The NRF first sent a letter to Biden when OSHA published the ETS last Friday and on Tuesday sent an “expanded” letter to the Department of Labor and Biden requesting an extension on the implementation of the mandate.
The lawsuit states: “This is not a case about the efficacy of COVID-19 vaccines, which are a marvel of modern medicine.…Petitioners’ members have taken extraordinary measures to protect their employees, customers and communities during the pandemic. They have distributed, incentivized, encouraged and, in some cases, mandated the vaccine.”
But the lawsuit characterizes the OSHA mandate as “an extreme assertion of administrative power” and argues that, “Without a stay, American businesses, including petitioners’ members, will face immediate irreparable harm including enormous unrecoverable compliance costs, lost profits, lost sales to competitors who have fewer than 100 employees and therefore not subject to the action, lost goodwill and unemployment. The compliance costs alone will be staggering. Businesses must begin preparing to implement OSHA’s directive immediately. This includes figuring out how to practically monitor employee vaccine-and-testing status, implementing systems to ensure this monitoring occurs, creating the requisite database to retain employee data for OSHA inspection and devising policies for employee non-compliance. Meanwhile, there is a risk that many employees resistant to vaccination and government-mandated testing will quit their jobs rather than submit.”
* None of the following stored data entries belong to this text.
(** ** The registers of the bridge *)

(** A register: its width and its offset. *)
Definition vreg : Type := (Z * Z)%type.
(** [src/pmon/p5064/v96xpbc.h:23-31] *)
Definition V96XW (x : Z) : vreg := (4, x).
Definition V96XH (x : Z) : vreg := (2, if big_endian then Z.lxor x 2 else x).
Definition V96XB (x : Z) : vreg := (1, if big_endian then Z.lxor x 3 else x).

Definition V96X_PCI_CMD : vreg := V96XH 0x04.
Definition V96X_PCI_STAT : vreg := V96XH 0x06.
Definition V96X_PCI_CC_REV : vreg := V96XW 0x08.
Definition V96X_PCI_HDR_CFG : vreg := V96XW 0x0c.
Definition V96X_PCI_IO_BASE : vreg := V96XW 0x10.
Definition V96X_PCI_BASE0 : vreg := V96XW 0x14.
Definition V96X_PCI_BASE1 : vreg := V96XW 0x18.
Definition V96X_PCI_MAP0 : vreg := V96XW 0x40.
Definition V96X_PCI_MAP1 : vreg := V96XW 0x44.
Definition V96X_LB_BASE0 : vreg := V96XW 0x54.
Definition V96X_LB_BASE1 : vreg := V96XW 0x58.
Definition V96X_LB_MAP0 : vreg := V96XH 0x5e.
Definition V96X_LB_MAP1 : vreg := V96XH 0x62.
Definition V96X_LB_BASE2 : vreg := V96XH 0x64.
Definition V96X_LB_MAP2 : vreg := V96XH 0x66.
Definition V96X_FIFO_CFG : vreg := V96XH 0x70.
Definition V96X_FIFO_PRIORITY : vreg := V96XH 0x72.
Definition V96X_FIFO_STAT : vreg := V96XH 0x74.
Definition V96X_LB_ISTAT : vreg := V96XB 0x76.
Definition V96X_LB_IMASK : vreg := V96XB 0x77.
Definition V96X_SYSTEM : vreg := V96XH 0x78.
Definition V96X_PCI_CFG : vreg := V96XH 0x7c.

(** Loads and stores of a register of the chip, and [r |= v]. *)
Definition vget (r : vreg) : MB Z := load (fst r) (PA_TO_KVA1 V96XPBC_BASE + snd r).
Definition vset (r : vreg) (v : Z) : MB unit :=
  store (fst r) (PA_TO_KVA1 V96XPBC_BASE + snd r) (wrapu (8 * fst r) v).
Definition vor (r : vreg) (v : Z) : MB unit := vget r ≫= fun x => vset r (Z.lor x v).
Definition vclear (r : vreg) (v : Z) : MB unit := vget r ≫= fun x => vset r (Z.land x (Z.lnot v)).

Definition V96X_PCI_STAT_M_ABORT : Z := 0x2000.
Definition V96X_PCI_STAT_T_ABORT : Z := 0x1000.
Definition V96X_VREV_B2 : Z := 3.
Definition V96X_VREV_C0 : Z := 4.
(** [src/pmon/p5064/pci_machdep.c:47-53] *)
Definition V96X_SWAP_MEM : Z := if big_endian then 0x200 else 0.
Definition V96X_SWAP_IO : Z := if big_endian then 0x300 else 0.
Definition V96X_LB_BASEx_ENABLE : Z := 1.

(** ** Initialisation *)

(** [strcmp (s, "old") == 0] for [pcimap] or [PCIMAP].
    [src/pmon/p5064/pci_machdep.c:139-143] *)
Definition env_oldmap : bool :=
  match (match sbd_getenv (str "pcimap") with
         | Some v => Some v
         | None => sbd_getenv (str "PCIMAP")
         end) with
  | Some v => strcmp v (str "old") =? 0
  | None => false
  end.

(** [src/pmon/p5064/pci_machdep.c:145-166] *)
Definition init_spaces (old : bool) (b : board H) : board H :=
  {| hw := hw b; v96x_vrev := v96x_vrev b; pcioldmap := old;
     pci_mem_space_pci_base :=
       if old then PCI_MEM_SPACE_PCI_BASE_OLD else PCI_MEM_SPACE_PCI_BASE_NEW;
     pci_local_mem_pci_base :=
       if old then PCI_LOCAL_MEM_PCI_BASE_OLD else PCI_LOCAL_MEM_PCI_BASE_NEW;
     pci_local_mem_isa_base :=
       if old then PCI_LOCAL_MEM_ISA_BASE_OLD else PCI_LOCAL_MEM_ISA_BASE_NEW;
     minpcimemaddr :=
       if old then PCI_MEM_SPACE_PCI_BASE_OLD else PCI_MEM_SPACE_PCI_BASE_NEW + 0x1000000;
     nextpcimemaddr :=
       if old then PCI_MEM_SPACE_PCI_BASE_OLD + PCI_MEM_SPACE_SIZE
       else PCI_MEM_SPACE_PCI_BASE_NEW + PCI_MEM_SPACE_SIZE;
     minpciioaddr := PCI_IO_SPACE_PCI_BASE + 0x80000;
     nextpciioaddr := PCI_IO_SPACE_PCI_BASE + PCI_IO_SPACE_SIZE |}.

(** The apertures from the local bus to PCI.
    [src/pmon/p5064/pci_machdep.c:192-204] *)
Definition init_lb_apertures (b : board H) : MB unit :=
  vset V96X_LB_BASE0 (Z.lor (Z.lor PCI_CONF_SPACE V96X_SWAP_IO) V96X_LB_BASEx_ENABLE) ≫= fun _ =>
  vset V96X_LB_BASE1
    (Z.lor (Z.lor (Z.lor PCI_MEM_SPACE V96X_SWAP_MEM) 0x70) V96X_LB_BASEx_ENABLE) ≫= fun _ =>
  vset V96X_LB_MAP1 (Z.lor (Z.shiftr (pci_mem_space_pci_base b) 16) 0x6) ≫= fun _ =>
  vset V96X_LB_BASE2
    (Z.lor (Z.lor (Z.shiftr PCI_IO_SPACE 16) (Z.shiftr V96X_SWAP_IO 2)) V96X_LB_BASEx_ENABLE) ≫= fun _ =>
  vset V96X_LB_MAP2 (Z.shiftr PCI_IO_SPACE_PCI_BASE 16).

(** The apertures from PCI to local memory; the result is [pci_rd0].
    [src/pmon/p5064/pci_machdep.c:206-235] *)
Definition init_pci_apertures (b : board H) : MB Z :=
  vset V96X_PCI_BASE1 (Z.lor (pci_local_mem_pci_base b) 0x8) ≫= fun _ =>
  vset V96X_PCI_MAP1 (Z.lor (Z.lor (Z.lor 0x80 V96X_SWAP_MEM) 0x2) 0x1) ≫= fun _ =>
  if pcioldmap b then
    vset V96X_PCI_BASE0 0xC0000000 ≫= fun _ =>
    vset V96X_PCI_MAP0 (Z.lor (Z.lor (Z.lor 0x80 V96X_SWAP_MEM) 0x2) 0x1) ≫= fun _ =>
    mret 0
  else
    vset V96X_PCI_BASE0 (Z.lor (pci_local_mem_isa_base b) 0x8) ≫= fun _ =>
    vset V96X_PCI_MAP0 (Z.lor (Z.lor (Z.lor 0x30 V96X_SWAP_MEM) 0x2) 0x1) ≫= fun _ =>
    mret (if V96X_VREV_C0 <=? v96x_vrev b then 0x1 else 0x3).

(** The internal registers, the FIFOs and the interrupts.
    [src/pmon/p5064/pci_machdep.c:237-285] *)
Definition init_fifos (pci_rd0 pci_rd1 : Z) : MB unit :=
  vset V96X_PCI_IO_BASE (Z.lor 0xffffff00 0x1) ≫= fun _ =>
  vset V96X_PCI_CFG (Z.lor 0x2000 (Z.shiftl 0x1 8)) ≫= fun _ =>
  vset V96X_FIFO_CFG
    (Z.lor (Z.lor (Z.lor (Z.shiftl 0x3 14) (Z.shiftl 0x3 12)) (Z.shiftl 0x2 6)) (Z.shiftl 0x3 4)) ≫= fun _ =>
  vset V96X_FIFO_PRIORITY (Z.lor pci_rd0 (Z.shiftl pci_rd1 2)) ≫= fun _ =>
  vset V96X_LB_ISTAT 0 ≫= fun _ =>
  vset V96X_LB_IMASK (Z.lor 0x40 0x20).

(** The onboard devices are taken out of reset.
    [src/pmon/p5064/pci_machdep.c:291-298] *)
Definition enable_onboard : MB unit :=
  for_each [0x08; 0x04; 0x0c; 0x10] (fun off => store 4 (PA_TO_KVA1 BCR1_BASE + off) (u32 (-1))).

(** [src/pmon/p5064/pci_machdep.c:119-301] *)
Definition _pci_hwinit (initialise : Z) : MB Z :=
  vget V96X_PCI_CC_REV ≫= fun rev =>
  let vrev := Z.land rev 0xf in
  modify (fun s => with_board (with_vrev vrev (s_board s)) s) ≫= fun _ =>
  if vrev <? V96X_VREV_B2 then
    modify (emit [Printf "V96 revisions < B.2 not supported\n" []]) ≫= fun _ => mret (-1)
  else
    modify (with_bus (v96x_pci_bus :: replicate (MAXBUS - 1) secondary_pci_bus)) ≫= fun _ =>
    modify (fun s => with_board (init_spaces env_oldmap (s_board s)) s) ≫= fun _ =>
    if initialise =? 0 then mret 0 else
    vset V96X_PCI_CMD 0 ≫= fun _ =>
    vclear V96X_SYSTEM 0x8000 ≫= fun _ =>
    vset V96X_PCI_CMD (Z.lor (Z.lor (Z.lor 0x4 0x2) 0x100) 0x40) ≫= fun _ =>
    vset V96X_PCI_STAT
      (Z.lor (Z.lor (Z.lor (Z.lor (Z.lor 0x8000 0x4000) 0x2000) 0x1000) 0x100) 0x80) ≫= fun _ =>
    gets s_board ≫= fun b =>
    init_lb_apertures b ≫= fun _ =>
    init_pci_apertures b ≫= fun pci_rd0 =>
    init_fifos pci_rd0 (if V96X_VREV_C0 <=? vrev then 0x1 else 0x3) ≫= fun _ =>
    vor V96X_SYSTEM 0x8000 ≫= fun _ =>
    enable_onboard ≫= fun _ =>
    mret 1.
Last week, the Dallas-based Neiman Marcus Group told WWD that it would comply with a federal mandate requiring proof of vaccination from our associates, and that the company has continued to follow guidelines from the Center for Disease Control and state and local mandates throughout the pandemic. Neiman’s continues to require all associates to wear masks in the workplace and permit those whose jobs do not require in-person presence to work remotely.
Macy’s Inc. said it continues to evaluate and implement government mandates and guidelines and that it strongly encourages its colleagues to get vaccinated. Earlier this fall, Macy’s began to require corporate workers to be vaccinated or show a negative COVID-19 test before entering office locations.